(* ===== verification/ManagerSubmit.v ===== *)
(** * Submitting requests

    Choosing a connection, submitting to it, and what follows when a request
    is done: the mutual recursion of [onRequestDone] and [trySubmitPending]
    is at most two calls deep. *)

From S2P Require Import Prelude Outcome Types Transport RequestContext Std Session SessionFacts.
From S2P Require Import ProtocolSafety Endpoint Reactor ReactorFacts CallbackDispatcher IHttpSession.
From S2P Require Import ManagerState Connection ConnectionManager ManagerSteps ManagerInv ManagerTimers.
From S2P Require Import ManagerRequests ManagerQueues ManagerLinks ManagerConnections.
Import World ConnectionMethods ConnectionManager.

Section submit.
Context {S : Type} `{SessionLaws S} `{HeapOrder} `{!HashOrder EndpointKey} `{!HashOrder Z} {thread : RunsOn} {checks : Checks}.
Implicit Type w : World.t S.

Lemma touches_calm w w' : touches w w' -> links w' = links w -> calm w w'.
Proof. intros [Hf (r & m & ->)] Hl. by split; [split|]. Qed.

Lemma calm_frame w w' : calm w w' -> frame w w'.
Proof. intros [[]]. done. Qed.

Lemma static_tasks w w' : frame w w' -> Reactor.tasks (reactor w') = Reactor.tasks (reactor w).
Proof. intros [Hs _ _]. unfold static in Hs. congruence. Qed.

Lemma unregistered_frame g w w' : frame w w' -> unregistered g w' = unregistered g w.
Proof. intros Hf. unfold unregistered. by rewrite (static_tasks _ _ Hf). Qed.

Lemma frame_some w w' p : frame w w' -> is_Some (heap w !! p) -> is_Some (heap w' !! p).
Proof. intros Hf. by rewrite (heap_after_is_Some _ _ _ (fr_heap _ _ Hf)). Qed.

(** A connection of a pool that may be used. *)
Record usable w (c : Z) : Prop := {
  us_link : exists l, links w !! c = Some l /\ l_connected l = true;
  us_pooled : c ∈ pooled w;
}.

What you have to do: For each line above that includes the word "unregistered", make a copy of that line.

Output:
Lemma unregistered_frame g w w' : frame w w' -> unregistered g w' = unregistered g w.
Proof. intros Hf. unfold unregistered. by rewrite (static_tasks _ _ Hf). Qed.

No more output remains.